L'imposant bélier avançait, doucement mais sûrement, vers l'entrée du village. Soutenu par un châssis monté sur roues, protégé par un toit en bois, et renforcé par une tête en acier stylisée, il n'était pas seulement conçu pour détruire des murs, mais aussi pour anéantir le courage des assiégés. Il fallait une vingtaine de gardes pour le manoeuvrer, péniblement, dans la neige. Comme l'avait demandé la reine, des archers étaient placés juste derrière, et envoyaient des volées de flèches pour repousser les lanceurs de dagues sheikahs. Et en effet, les lanceurs de dagues, dont la portée était inférieure à celle des archers hyliens, après avoir subi quelques pertes, renoncèrent à arrêter le bélier. La bataille se tiendrait dans le village, c'était désormais inévitable.

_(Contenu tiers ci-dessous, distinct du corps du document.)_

(** * Warehouse Wise Stock Balance Cluster: the report configuration

    A shallow embedding of
    [bioprime/bioprime/report/warehouse_wise_stock_balance_cluster/warehouse_wise_stock_balance_cluster.js].

    The script is one statement,
    [frappe.query_reports["Warehouse Wise Stock Balance Cluster"] = { ... };],
    whose right-hand side is an object literal.  Two property values of
    the literal are calls into the host ([__] and
    [frappe.defaults.get_user_default]); JavaScript evaluates them while
    it builds the literal, before the assignment takes place. *)

From stdpp Require Import gmap strings list fin_maps.

#[local] Set Warnings "-register-all".

Local Open Scope Z_scope.
Local Open Scope string_scope.

(** ** JavaScript values *)

Module Js.

(** The values an object literal of this script can hold.  Numbers are
    the integer literals of the source; an object keeps its properties
    in insertion order. *)
Inductive value : Type :=
| VUndefined
| VNull
| VBool (b : bool)
| VNum (n : Z)
| VStr (s : string)
| VArr (items : list value)
| VObj (props : list (string * value)).

(** [o[k] = v] on the property list: an existing key keeps its place and
    takes the new value, a new key goes last. *)
Fixpoint set_prop (k : string) (v : value) (ps : list (string * value))
  : list (string * value) :=
  match ps with
  | [] => [(k, v)]
  | (k', v') :: ps' =>
      if String.eqb k k' then (k, v) :: ps' else (k', v') :: set_prop k v ps'
  end.

(** An object literal [{ k1: v1, ..., kn: vn }] defines its properties
    from left to right. *)
Definition literal (ps : list (string * value)) : value :=
  VObj (fold_left (fun acc kv => set_prop (fst kv) (snd kv) acc) ps []).

Fixpoint assoc (k : string) (ps : list (string * value)) : option value :=
  match ps with
  | [] => None
  | (k', v) :: ps' => if String.eqb k k' then Some v else assoc k ps'
  end.

(** The own property [k] of [o], when [o] is an object that has it. *)
Definition own (k : string) (o : value) : option value :=
  match o with
  | VObj ps => assoc k ps
  | _ => None
  end.

(** [o.hasOwnProperty(k)] *)
Definition has_own (k : string) (o : value) : bool :=
  match own k o with Some _ => true | None => false end.

(** [o[k]]: reading a property that is absent gives [undefined]. *)
Definition get (k : string) (o : value) : value :=
  match own k o with Some v => v | None => VUndefined end.

(** [Object.keys(o)] *)
Definition keys (o : value) : list string :=
  match o with
  | VObj ps => map fst ps
  | _ => []
  end.

(** The elements of an array, in index order. *)
Definition elements (a : value) : list value :=
  match a with
  | VArr xs => xs
  | _ => []
  end.

(** [Boolean(v)], the test behind [if (v)]. *)
Definition truthy (v : value) : bool :=
  match v with
  | VUndefined | VNull => false
  | VBool b => b
  | VNum n => negb (n =? 0)%Z
  | VStr s => negb (String.eqb s EmptyString)
  | VArr _ | VObj _ => true
  end.

End Js.

Import Js.

(** ** The host *)

(** What the script touches of the host page: the translation function
    [__], the session lookup [frappe.defaults.get_user_default], and the
    registry object [frappe.query_reports].  The two functions are not
    defined in this repository: they are taken as they come, as lookups
    that answer from the state of the session and leave the registry
    alone.  The registry is read by name: the map keeps what each name
    holds and not the order in which the names came in. *)
Record host : Type := Host {
  translate : string -> value;
  get_user_default : string -> value;
  query_reports : gmap string value
}.

(** ** The script *)

Definition report_name : string := "Warehouse Wise Stock Balance Cluster".

Definition company_filter (h : host) : value :=
  literal
    [ ("fieldname", VStr "company");
      ("label", translate h "Company");
      ("fieldtype", VStr "Link");
      ("options", VStr "Company");
      ("reqd", VNum 1);
      ("default", get_user_default h "Company") ].

Definition show_disabled_warehouses_filter (h : host) : value :=
  literal
    [ ("fieldname", VStr "show_disabled_warehouses");
      ("label", translate h "Show Disabled Warehouses");
      ("fieldtype", VStr "Check");
      ("default", VNum 0) ].

(** The right-hand side of the assignment, evaluated in host [h]. *)
Definition report_config (h : host) : value :=
  literal
    [ ("filters", VArr [company_filter h; show_disabled_warehouses_filter h]);
      ("initial_depth", VNum 3);
      ("tree", VBool true);
      ("parent_field", VStr "parent_warehouse");
      ("name_field", VStr "warehouse") ].

(** [frappe.query_reports[name] = cfg] *)
Definition register (name : string) (cfg : value) (h : host) : host :=
  {| translate := translate h;
     get_user_default := get_user_default h;
     query_reports := <[name := cfg]> (query_reports h) |}.

(** The whole statement: build the literal in [h], then assign. *)
Definition load_module (h : host) : host :=
  register report_name (report_config h) h.

(** [frappe.query_reports[name]] as the host reads it. *)
Definition read_report (name : string) (h : host) : option value :=
  query_reports h !! name.

(** ** Running the script *)






(** ** What other code on the page can do to the registry *)






(** ** What the host reads of the registered configuration *)

Definition filters_of (cfg : value) : list value :=
  elements (get "filters" cfg).

(** [frappe.query_reports[report_name].filters], as a list. *)
Definition registered_filters (h : host) : list value :=
  match read_report report_name h with
  | Some cfg => filters_of cfg
  | None => []
  end.

(** [frappe.query_reports[report_name].filters[i][k]] *)
Definition filter_attr (i : nat) (k : string) (h : host) : option value :=
  get k <$> registered_filters h !! i.

Definition company_default_at (h : host) : option value :=
  filter_attr 0 "default" h.

Definition labels_at (h : host) : list value :=
  map (get "label") (registered_filters h).

(** ** Two sessions *)

(** A page with an empty registry, no translations, and "Alpha Ltd" as
    the user's default company. *)
Definition session_a : host :=
  {| translate := VStr;
     get_user_default :=
       fun k => if String.eqb k "Company" then VStr "Alpha Ltd" else VUndefined;
     query_reports := ∅ |}.

(** The same page later: the registry is as the script left it, the
    language is now German and the default company "Beta Ltd". *)
Definition session_b : host :=
  {| translate :=
       fun s => if String.eqb s "Company" then VStr "Firma"
                else if String.eqb s "Show Disabled Warehouses"
                     then VStr "Deaktivierte Lager anzeigen"
                     else VStr s;
     get_user_default :=
       fun k => if String.eqb k "Company" then VStr "Beta Ltd" else VUndefined;
     query_reports := query_reports (load_module session_a) |}.

(** ** The properties as the specification words them, where the code differs *)

(** Filters as listed: two entries, the second with [reqd] equal to 0. *)
Definition filters_as_listed (fs : list value) : Prop :=
  ∃ f1 f2,
    fs = [f1; f2]
    ∧ get "fieldname" f1 = VStr "company"
    ∧ get "fieldtype" f1 = VStr "Link"
    ∧ get "options" f1 = VStr "Company"
    ∧ get "reqd" f1 = VNum 1
    ∧ get "fieldname" f2 = VStr "show_disabled_warehouses"
    ∧ get "fieldtype" f2 = VStr "Check"
    ∧ get "reqd" f2 = VNum 0
    ∧ get "default" f2 = VNum 0.

(** The default of the company filter is looked up when the report is
    rendered: what the host reads in [h'] is the user's default in [h']. *)
Definition default_resolved_at_render (h' : host) : Prop :=
  company_default_at h' = Some (get_user_default h' "Company").

(** The labels are looked up when the report is rendered. *)
Definition labels_resolved_at_render (h' : host) : Prop :=
  labels_at h' =
    [translate h' "Company"; translate h' "Show Disabled Warehouses"].


(** * Lemmas shared by the properties *)

Lemma load_module_registers (h : host) :
  read_report report_name (load_module h) = Some (report_config h).
Proof. unfold read_report, load_module, register; simpl. apply lookup_insert_eq. Qed.

Lemma registered_filters_load (h : host) :
  registered_filters (load_module h) =
    [company_filter h; show_disabled_warehouses_filter h].
Proof. unfold registered_filters. now rewrite load_module_registers. Qed.

Lemma registered_filters_kept (h h' : host) :
  read_report report_name h' = read_report report_name (load_module h) ->
  registered_filters h' = [company_filter h; show_disabled_warehouses_filter h].
Proof.
  intros Hkept. rewrite <- registered_filters_load.
  unfold registered_filters. now rewrite Hkept.
Qed.

Example session_b_registry :
  read_report report_name session_b = Some (report_config session_a).
Proof. vm_compute. reflexivity. Qed.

Le lourd tronc d'arbre vint percuter la grille d'entrée avec fracas. Celle-ci trembla, vibra, et finalement céda, volant en éclats. Les rues de Cocorico étaient ouvertes aux assaillants.

Le choc entre belligérants se fit de manière frontale. L'infanterie sheikah, armée de sabres traditionnels, la pointe de la lame légèrement recourbée, attendait les chevaliers hyliens avec détermination. Malgré leur apparence frêle - ils n'étaient protégés que par des armures légères, avec quelques renforcements métalliques pour les plus costauds - les Sheikahs posèrent d'entrée beaucoup de problèmes aux lourds et puissants soldats de la reine. Les lanceurs de dagues s'étaient repliés sur les toits, et criblaient l'envahisseur de leurs missiles meurtriers.

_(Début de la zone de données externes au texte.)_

(** ** Exceptions and results *)

Inductive exn : Type :=
| KeyError
| IndexError
| TypeError
| StopIteration
| BadFunctionCallOutput
| ContractLogicError
| TransportError.

Inductive res (A : Type) : Type :=
| Ok (a : A)
| Raise (e : exn)
| OutOfFuel.

Arguments Ok {A} a.
Arguments Raise {A} e.
Arguments OutOfFuel {A}.

#[export] Instance res_bind : MBind res := λ A B k m,
  match m with
  | Ok a => k a
  | Raise e => Raise e
  | OutOfFuel => OutOfFuel
  end.

(** [d[k]] on a dict, [l[i]] on a list. *)
Definition dict_get {K : Type} `{Countable K} {V : Type}
    (d : gmap K V) (k : K) : res V :=
  match d !! k with Some v => Ok v | None => Raise KeyError end.

Definition list_get {A : Type} (l : list A) (i : nat) : res A :=
  match l !! i with Some a => Ok a | None => Raise IndexError end.

(** ** Weights *)

Class Weight (W : Type) : Type := {
  wzero : W;
  wadd : W → W → W;
  wlt : W → W → bool
}.

#[export] Instance Z_weight : Weight Z := {
  wzero := 0%Z;
  wadd := Z.add;
  wlt := Z.ltb
}.

(** A graph node is the value of a pool's [token0]/[token1] attribute
    ([Optional[str]]): [None] until the pool has resolved its tokens. *)
Definition token : Type := option string.

(** The predecessor array: [None] or [(index, pool)] per node. *)
Abbreviation parent_t P := (list (option (nat * P))).

(** ** The detector, parts shared by the two files *)

Section Detector.
Context {W : Type} `{Weight W} {P : Type}.

(** An edge [(u, v, w, pool)]. *)
Definition edge : Type := token * token * W * P.


(** [{t: i for i, t in enumerate(nodes)}]: later bindings win. *)
Definition token_to_idx (nodes : list token) : gmap token nat :=
  list_to_map (reverse (imap (λ i t, (t, i)) nodes)).

(** [{i: t for t, i in token_to_idx.items()}] *)
Definition idx_to_token (nodes : list token) : gmap nat token :=
  list_to_map ((λ ti : token * nat, (ti.2, ti.1)) <$>
               map_to_list (token_to_idx nodes)).

(** Body of the relaxation loops:
    [ui, vi = idx[u], idx[v]; if dist[ui] + w < dist[vi]: ...] *)
Definition relax_edge (idx : gmap token nat)
    (st : list W * parent_t P * bool) (e : edge)
    : res (list W * parent_t P * bool) :=
  let '(dist, parent, updated) := st in
  let '(u, v, w, pool) := e in
  ui ← dict_get idx u;
  vi ← dict_get idx v;
  du ← list_get dist ui;
  dv ← list_get dist vi;
  if wlt (wadd du w) dv
  then Ok (<[vi := wadd du w]> dist, <[vi := Some (ui, pool)]> parent, true)
  else Ok (dist, parent, updated).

Zelda cherchait désespérément sa nourrice des yeux, mais impossible de la voir. Elle était submergée par la masse des combattants. Ses gardes du corps s'étaient resserrés autour d'elle, écartant les assaillants, si bien qu'elle n'avait encore eu que peu à lutter. Et pourtant, elle se sentait encore plus mal que la première fois qu'elle avait foulé un champ de bataille. Non par peur, mais par dégoût. Elle était en train de diriger la bataille entre ses deux nations, et c'était un déchirement.

Soudain, un de ses gardes du corps s'effondra, une dague fichée dans la visière de son heaume.

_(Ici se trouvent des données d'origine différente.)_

(** * serverless-compose: the CLI driver [src/index.js]

    A shallow embedding of the variable resolver
    ([resolveConfigurationVariables]), of the command routing and main flow
    ([runComponents]) and of the two process-wide exit listeners, followed by
    the properties established about them.

    JavaScript values are modelled by the tagged type [value]; strings are
    [string]s of 8-bit characters; [process.env] and option objects are finite
    maps; external collaborators (file system, Context, ComponentsService,
    telemetry helpers) are described by a [World] record of their answers. *)

From Stdlib Require Import Ascii String ZArith Lia.
From stdpp Require Import gmap strings list pretty.

Local Open Scope stdpp_scope.
Set Warnings "-register-all".

(** ** JavaScript strings *)

Module JsString.

Definition dquote : string := String "034" "".
Definition newline : string := String "010" "".

Fixpoint drop (n : nat) (s : string) : string :=
  match n, s with
  | S k, String _ s' => drop k s'
  | _, _ => s
  end.

Fixpoint take (n : nat) (s : string) : string :=
  match n, s with
  | S k, String c s' => String c (take k s')
  | _, _ => ""
  end.

(** [s.substring(a, b)] for [a <= b]; [s.slice(a)] is [drop a s]. *)
Definition substring (a b : nat) (s : string) : string :=
  take (b - a) (drop a s).

(** [s.split(sep)] for a one-character separator: never empty. *)
Fixpoint split (sep : ascii) (s : string) : list string :=
  match s with
  | "" => [""]
  | String c s' =>
      if Ascii.eqb c sep then "" :: split sep s'
      else match split sep s' with
           | w :: ws => String c w :: ws
           | [] => [String c ""]
           end
  end.

(** [l.join(sep)] on a list of strings. *)
Fixpoint join (sep : string) (l : list string) : string :=
  match l with
  | [] => ""
  | [x] => x
  | x :: xs => x +:+ sep +:+ join sep xs
  end.

(** [s.includes(c)] for a one-character needle. *)
Fixpoint includes (c : ascii) (s : string) : bool :=
  match s with
  | "" => false
  | String x s' => Ascii.eqb x c || includes c s'
  end.

(** Position of the first occurrence of [pat] in [s], as the text before
    and after it. *)
Fixpoint split_at_first (pat s : string) : option (string * string) :=
  if String.prefix pat s then Some ("", drop (String.length pat) s)
  else match s with
       | "" => None
       | String c s' =>
           match split_at_first pat s' with
           | Some (b, a) => Some (String c b, a)
           | None => None
           end
       end.

(** GetSubstitution of ECMA-262 for a string pattern (no capture groups):
    [$$], [$&], [$`] and [$'] are expanded in the replacement text, every
    other character is copied. *)
Fixpoint get_substitution (matched before after repl : string) : string :=
  match repl with
  | "" => ""
  | String "$" (String "$" r) =>
      String "$" (get_substitution matched before after r)
  | String "$" (String "&" r) =>
      matched +:+ get_substitution matched before after r
  | String "$" (String "`" r) =>
      before +:+ get_substitution matched before after r
  | String "$" (String "'" r) =>
      after +:+ get_substitution matched before after r
  | String c r => String c (get_substitution matched before after r)
  end.

(** [s.replace(pat, repl)] with a string pattern: first occurrence only. *)
Definition replace (s pat repl : string) : string :=
  match split_at_first pat s with
  | None => s
  | Some (before, after) =>
      before +:+ get_substitution pat before after repl +:+ after
  end.

End JsString.

(** ** Regular expressions

    The three patterns of the resolver only need literals and greedy
    repetitions of one character class.  Matching is by backtracking, longest
    repetition first, as the JavaScript engine does.  Capture groups do not
    change what [match] and [test] return and are left out. *)

Module Regex.

Inductive atom :=
| Lit (c : ascii)
| Star (cls : ascii → bool)
| Plus (cls : ascii → bool).

Definition pattern := list atom.

Definition in_range (lo hi c : ascii) : bool :=
  (N_of_ascii lo <=? N_of_ascii c)%N && (N_of_ascii c <=? N_of_ascii hi)%N.

(** [\d] and [\w]. *)
Definition digit (c : ascii) : bool := in_range "0" "9" c.
Definition word (c : ascii) : bool :=
  in_range "a" "z" c || in_range "A" "Z" c || digit c || Ascii.eqb c "_".

(** Greedy repetition of [cls] followed by the continuation [k]: the
    result is the number of characters consumed. *)
Fixpoint greedy (cls : ascii → bool) (k : string → option nat)
    (s : string) : option nat :=
  match s with
  | String c s' =>
      if cls c then
        match greedy cls k s' with
        | Some n => Some (S n)
        | None => k s
        end
      else k s
  | "" => k s
  end.

(** Match [r] at the start of [s]: length of the match. *)
Fixpoint match_here (r : pattern) (s : string) : option nat :=
  match r with
  | [] => Some 0
  | Lit c :: r' =>
      match s with
      | String x s' => if Ascii.eqb x c then S <$> match_here r' s' else None
      | "" => None
      end
  | Star cls :: r' => greedy cls (match_here r') s
  | Plus cls :: r' =>
      match s with
      | String x s' =>
          if cls x then S <$> greedy cls (match_here r') s' else None
      | "" => None
      end
  end.

(** Leftmost match in [s]; [pos] is the index of the start of [s] in the
    whole subject.  Result: start index and length. *)
Fixpoint search (r : pattern) (s : string) (pos : nat) : option (nat * nat) :=
  match match_here r s with
  | Some n => Some (pos, n)
  | None =>
      match s with
      | String _ s' => search r s' (S pos)
      | "" => None
      end
  end.

(** RegExpBuiltinExec of a global pattern from [lastIndex]. *)
Definition exec (r : pattern) (s : string) (lastIndex : nat)
    : option (nat * nat) :=
  if String.length s <? lastIndex then None
  else search r (JsString.drop lastIndex s) lastIndex.

(** [r.test(s)] for a pattern with the [g] flag: the answer and the new
    [lastIndex]. *)
Definition test (r : pattern) (s : string) (lastIndex : nat) : bool * nat :=
  match exec r s lastIndex with
  | Some (i, n) => (true, i + n)
  | None => (false, 0)
  end.

(** All non-overlapping matches, left to right; [skip] characters of the
    previous match are still to be passed over. *)
Fixpoint scan (r : pattern) (skip : nat) (s : string) : list string :=
  match s with
  | "" =>
      match skip, match_here r "" with
      | 0, Some _ => [""]
      | _, _ => []
      end
  | String _ s' =>
      match skip with
      | S k => scan r k s'
      | 0 =>
          match match_here r s with
          | Some n => JsString.take n s :: scan r (pred n) s'
          | None => scan r 0 s'
          end
      end
  end.

(** [s.match(r)] for a pattern with the [g] flag: [null] when there is no
    match. *)
Definition match_all (r : pattern) (s : string) : option (list string) :=
  match scan r 0 s with
  | [] => None
  | ms => Some ms
  end.

End Regex.

(** ** Values, errors and results *)

(** A JavaScript value as the YAML reader and the argument parser produce
    them.  Object fields are kept in [Object.keys] order. *)
Inductive value :=
| VUndefined
| VNull
| VBool (b : bool)
| VNum (n : Z)
| VStr (s : string)
| VArr (items : list value)
| VObj (fields : list (string * value)).

(** [new ServerlessError(message, code)]. *)
Record ServerlessError := mkServerlessError {
  message : string;
  code : string
}.

(** How a pass over the configuration ends: it completes, it throws, or
    it reads from [process.env] a property that the object inherits (see
    [Resolver.object_prototype_names]); from that point on the run is
    not modelled. *)
Inductive result (A : Type) :=
| Ok (a : A)
| Thrown (e : ServerlessError)
| Inherited (name : string).
Arguments Ok {A} a.
Arguments Thrown {A} e.
Arguments Inherited {A} name.

#[global] Instance result_ret : MRet result := λ A a, Ok a.
#[global] Instance result_bind : MBind result := λ A B f m,
  match m with
  | Ok a => f a
  | Thrown e => Thrown e
  | Inherited name => Inherited name
  end.

(** ** The variable resolver *)

Module Resolver.
Import Regex.

Definition lits (s : string) : pattern :=
  (fix go (s : string) : pattern :=
     match s with
     | "" => []
     | String c s' => Lit c :: go s'
     end) s.

(** The class [[\w\d.-]]. *)
Definition path_char (c : ascii) : bool :=
  word c || digit c || Ascii.eqb c "." || Ascii.eqb c "-".

(** The class [[\w.-_]]: after [\w], the characters from [.] to [_]. *)
Definition env_char (c : ascii) : bool :=
  word c || in_range "." "_" c.

(** [/\${(\w*:[\w\d.-]+)}/g] *)
Definition regex : pattern :=
  lits "${" ++ [Star word; Lit ":"; Plus path_char; Lit "}"].

(** [/\${sls:stage}/g] *)
Definition slsStageRegex : pattern := lits "${sls:stage}".

(** [/\${env:(\w*[\w.-_]+)}/g] *)
Definition envRegex : pattern :=
  lits "${env:" ++ [Star word; Plus env_char; Lit "}"].

(** What one pass carries along: [lastIndex] of the two global patterns
    that are used with [test], the flag and the set of sources.  The set
    is a JavaScript [Set]: insertion order, no duplicate. *)
Record pass_state := mkPassState {
  slsLastIndex : nat;
  envLastIndex : nat;
  variableResolved : bool;
  unrecognizedVariableSources : list string
}.

Definition set_add (x : string) (l : list string) : list string :=
  if decide (x ∈ l) then l else l ++ [x].

Definition missing_env_error (name : string) : ServerlessError :=
  mkServerlessError
    ("The environment variable " +:+ JsString.dquote +:+ name +:+
     JsString.dquote +:+ " is referenced but is not defined")
    "CANNOT_FIND_ENVIRONMENT_VARIABLE".

Definition unrecognized_sources_error (l : list string) : ServerlessError :=
  mkServerlessError
    ("Unrecognized configuration variable sources: " +:+ JsString.dquote +:+
     JsString.join (JsString.dquote +:+ ", " +:+ JsString.dquote) l +:+
     JsString.dquote)
    "UNRECOGNIZED_VARIABLE_SOURCES".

"Que les hommes situés à l'arrière passent par les toits. Il faut faire le ménage au plus vite sinon on ne s'en sortira pas !"

On n'y voyait plus grand-chose. Chacun se battait contre les adversaires à sa portée. L'armée hylienne avançait, péniblement. Chaque mètre gagné était extrêmement coûteux en vies humaines. Lorsque le soleil atteignit son zénith, après une matinée entière de rudes combats, les positions respectives des deux armées n'avaient que sensiblement évolué. Par contre, les effectifs fondaient, les rangs se desserraient. Zelda avait perdu la moitié de ses gardes du corps et était de plus en plus souvent contrainte de repousser elle-même ses ennemis. Heureusement qu'une part importante de ses hommes avaient réussi à monter sur les toits, afin de les nettoyer, car elle faisait une cible facile à présent. Contre l'avis des quelques gardes du corps qui lui restait, elle profita d'une brèche qui s'était ouverte dans les rangs pour commencer à courir entre les habitations, dans l'espoir de retrouver Impa et de mettre un terme à ce carnage.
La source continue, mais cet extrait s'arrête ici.